While at Fordham, Purdee participated in New York's downtown theatre scene appearing in Pee Pee Poo Poo Papa Face, an experimental piece with text by Young Jean Lee, assistant directing the New York premiere of Maria Irene Fornes' play What of the Night. and overseeing some technical aspects of the beloved Off-Broadway Argentinian spectacles Fuerza Bruta and Wayra: Fuerza Bruta.

In 2015, it was announced on YouTube that Purdee was organizing the preservation and potential re-release of several documentaries directed by Lee Grant. Ahead of Grant's appearance at the 2017 Turner Classic Movies film festival, The Hollywood Reporter and Los Angeles Times reported that Grant and Purdee had co-directed a short YouTube video highlighting the public mistreatment of Hillary Clinton at the hands of her male opponents during the 2016 presidential campaign.
Later that year it was announced that Karmic Release Ltd. had begun production on Killian & the Comeback Kids, a musical film written and directed by Purdee, starring Taylor and Nathan Purdee, Kassie DePaiva, John Donchak, Shane Andries, and Shannon O'Boyle. Shot entirely on location in the Lehigh Valley region of Pennsylvania the film features an original soundtrack created by Purdee's folk-rock group The Cumberland Kids.

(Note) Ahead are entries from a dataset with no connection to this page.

(** * Gathering

    The inverse of splitting, from the tensors of all ranks. *)
Definition rows_in (x : Tensor) : list bytes :=
  let wb := (Z.to_nat (List.last (shape_ x) 0%Z) * Z.to_nat (SizeofType (dtype_ x)))%nat in
  (fun i => slice (i * wb) wb (data_ x)) <$> seq 0 (length (data_ x) / wb).
(** Takes from each part of a row its columns of the first group, then of the
    second, and so on. *)
Fixpoint gather_row (sz n : nat) (widths : list nat) (parts : list bytes) : bytes :=
  match widths with
  | [] => []
  | g :: widths' =>
      let q := (g / n * sz)%nat in
      concat (take q <$> parts) ++ gather_row sz n widths' (drop q <$> parts)
  end.
Definition gather (mode : SplitMode) (m : bool) (sz w : nat) (groups : list nat) (n : nat) (parts : list (list bytes)) : list bytes :=
  let row i := (fun p => nth i p []) <$> parts in
  let rows := seq 0 (length (hd [] parts)) in
  match mode with
  | NOSPLIT => hd [] parts
  | HSPLIT => if m then concat parts else hd [] parts
  | MQA_VSPLIT =>
      (fun i => gather_row sz n [hd 0 groups] (row i) ++ drop (hd 0 groups / n * sz) (hd [] (row i))) <$> rows
  | _ => (fun i => gather_row sz n (column_groups mode w groups) (row i)) <$> rows
  end%nat.

Section gather.
Implicit Types r : bytes.

Lemma nth_fmap_seq {X} (f : nat -> X) n k d : (k < n)%nat -> nth k (f <$> seq 0 n) d = f k.
Proof.
  intros Hk. rewrite nth_lookup, list_lookup_fmap, lookup_seq_lt by done. done.
Qed.
Lemma map_nth_seq {X Y} (f : X -> Y) l d : (fun i => f (nth i l d)) <$> seq 0 (length l) = f <$> l.
Proof.
  apply list_eq. intros i. rewrite !list_lookup_fmap. destruct (l !! i) as [x|] eqn:Hi.
  - rewrite lookup_seq_lt by (by eapply lookup_lt_Some). simpl. by rewrite (nth_lookup_Some _ _ _ _ Hi).
  - rewrite lookup_seq_ge; [done|]. by apply lookup_ge_None.
Qed.
Lemma slices_concat {X} wb n (l : list X) : length l = (n * wb)%nat -> concat ((fun i => slice (i * wb) wb l) <$> seq 0 n) = l.
Proof.
  revert l. induction n as [|n IH]; intros l Hl.
  - by destruct l.
  - rewrite <- cons_seq, <- fmap_S_seq, fmap_cons, <- list_fmap_compose. cbn [concat].
    trans (take wb l ++ drop wb l); [|apply take_drop]. f_equal.
    rewrite <- (IH (drop wb l)) by (rewrite length_drop; lia). f_equal. apply list_fmap_ext. intros i j Hij.
    unfold compose, slice. rewrite drop_drop. done.
Qed.

(** The rows of a loaded tensor. *)
Lemma rows_in_concat t sz m h w (rows : list bytes) :
  SizeofType t = Z.of_nat sz -> (0 < w * sz)%nat -> rows_of (w * sz) rows ->
  rows_in (mkT t (tshape m h w) (concat rows)) = rows.
Proof.
  intros Hsz Hpos Hr. unfold rows_in. cbn [shape_ dtype_ data_].
  replace (List.last (tshape m h w) 0) with (Z.of_nat w) by by destruct m. rewrite Hsz, !Nat2Z.id.
  rewrite (length_rows _ _ Hr), Nat.div_mul by lia. clear Hpos. induction Hr as [|r rows Hl Hr IH]; [done|].
  cbn [length]. rewrite <- cons_seq, <- fmap_S_seq, fmap_cons, <- list_fmap_compose. cbn [concat]. f_equal.
  - cbn [Nat.mul]. rewrite slice_app_l by lia. unfold slice. rewrite drop_0, take_ge; [done|lia].
  - rewrite <- IH at 2. apply list_fmap_ext. intros i j Hij. unfold compose.
    replace (S j * (w * sz))%nat with (length r + j * (w * sz))%nat by lia. by rewrite slice_app_r.
Qed.

(** The parts of one row, one per rank. *)
Lemma slice_slice {X} a b c d (l : list X) : (a + b <= d)%nat -> slice a b (slice c d l) = slice (c + a) b l.
Proof.
  intros H. unfold slice. rewrite List.skipn_firstn_comm, take_take, drop_drop. f_equal. lia.
Qed.
Lemma slice_join {X} a b c (l : list X) : slice a b l ++ slice (a + b) c l = slice a (b + c) l.
Proof. unfold slice. rewrite <- drop_drop. by rewrite take_take_drop. Qed.
Lemma gather_group sz n q off w (r : bytes) :
  length r = (w * sz)%nat -> (off + q * n <= w)%nat ->
  concat ((fun k => slice ((off + k * q) * sz) (q * sz) r) <$> seq 0 n) = slice (off * sz) (q * n * sz) r.
Proof.
  intros Hr Hle. rewrite <- (slices_concat (q * sz) n (slice (off * sz) (q * n * sz) r)) by (rewrite length_slice; nia).
  f_equal. apply list_fmap_ext. intros i k Hk. apply lookup_seq in Hk as [-> Hk].
  rewrite slice_slice by nia. f_equal. lia.
Qed.
Lemma gather_row_parts sz n widths off w (r : bytes) (rest : nat -> bytes) :
  (0 < n)%nat -> divisible n widths -> length r = (w * sz)%nat -> (off + sum_list widths <= w)%nat ->
  gather_row sz n widths ((fun k => row_part sz (even_segments n k off widths) r ++ rest k) <$> seq 0 n) =
  slice (off * sz) (sum_list widths * sz) r.
Proof.
  intros Hn Hd Hr. revert off. induction Hd as [|g widths [q ->] Hd IH]; intros off Hle.
  - unfold slice. by rewrite take_0.
  - cbn [gather_row even_segments]. change (sum_list ((q * n)%nat :: widths)) with (q * n + sum_list widths)%nat in Hle |- *.
    rewrite Nat.div_mul by lia. rewrite <- !list_fmap_compose.
    assert (Hlen : forall k, (k < n)%nat -> length (slice ((off + k * q) * sz) (q * sz) r) = (q * sz)%nat).
    { intros k Hk. apply length_slice. nia. }
    rewrite Nat.mul_add_distr_r, <- slice_join. f_equal.
    + rewrite <- (gather_group sz n q off w) by (done || lia). f_equal. apply list_fmap_ext. intros i k Hk.
      apply lookup_seq in Hk as [-> Hk]. unfold compose, row_part. cbn. rewrite <- app_assoc.
      by rewrite take_app_le, take_ge by (rewrite Hlen; done).
    + replace (off * sz + q * n * sz)%nat with ((off + q * n) * sz)%nat by lia. rewrite <- IH by lia. f_equal.
      apply list_fmap_ext. intros i k Hk. apply lookup_seq in Hk as [-> Hk]. unfold compose, row_part. cbn.
      rewrite <- app_assoc. rewrite drop_app_ge by (rewrite Hlen; done). by rewrite Hlen, Nat.sub_diag.
Qed.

During Killian & the Comeback Kids post-production period Purdee appeared on the superhero TV shows Gotham and Iron Fist, as well as the surprise Finnish hit Nortti: DragonSlayer666. He has voiced radio ad campaigns for AT&T, Bank of America, Ragú, and Spam.

He has created documentary content on film history for NBC Universal, focusing on subjects like Peter Biskind, Kirk Douglas, Warren Beatty, and Lee Grant. Most recently he and Karmic Release Ltd. co-produced a documentary short for Kino Lorber's blu-ray re-release of Hal Ashby's Academy Award nominated debut film The Landlord.

Killian & the Comeback Kids was released in September 2020 as one of the first films back in theatres after their initial COVID-19 closures, as well as one of the only independent productions with a fully theatrical release at this time. The film made Purdee the youngest director with a film in the major American theatre chains in both 2020 and 2021, as the film received a subsequent release as cities continued to reopen the next year. The release also marked him as the first biracial director/star of African American descent to have a narrative film released in US theatres in the 21st century. Purdee's original screenplay and songs for the film were preserved by The Academy of Motion Pictures Arts and Sciences' permanent archive in 2022.

Purdee served as the curator for a collection of documentary films directed by Lee Grant which was re-released theatrically for the first time in late 2019, beginning as part of a retrospective on Grant's work at New York's Film Forum. The extended life of the documentary collection in theaters was cut short by theater closures due to COVID-19 lockdowns. Purdee was asked to reimagine the series as one of the earliest examples of a virtual cinema release. Adding a series of program notes and new or unreleased interviews with Grant, as well as excerpts from the Kirk Douglas archive, the series was renamed 20th Century Woman: The Documentary Films of Lee Grant. It became the "first virtual repertory series" and received critical praise for bringing Grant's films back into the public eye and highlighting the plight of independent movie theaters during the crisis.

In August 2020, Playbill reported that Hope Runs High would release Purdee's musical film Killian & the Comeback Kids as one of the first new films and only independents to return exclusively to American theaters during the crisis.

===Music===
Purdee began playing folk music and busking in the parks and subways of New York City. This quickly coalesced into a duo with scientist and songwriter Liam Higgins, a childhood friend. The group's first major work is the original soundtrack and score for Killian & the Comeback Kids, though it has been reported that they are in the midst of recording a long form concept album. The band cites artists as disparate as singer-songwriter Josh Ritter, Bob Dylan, King Gizzard and the Lizard Wizard, and "Weird Al" Yankovic as inspiration.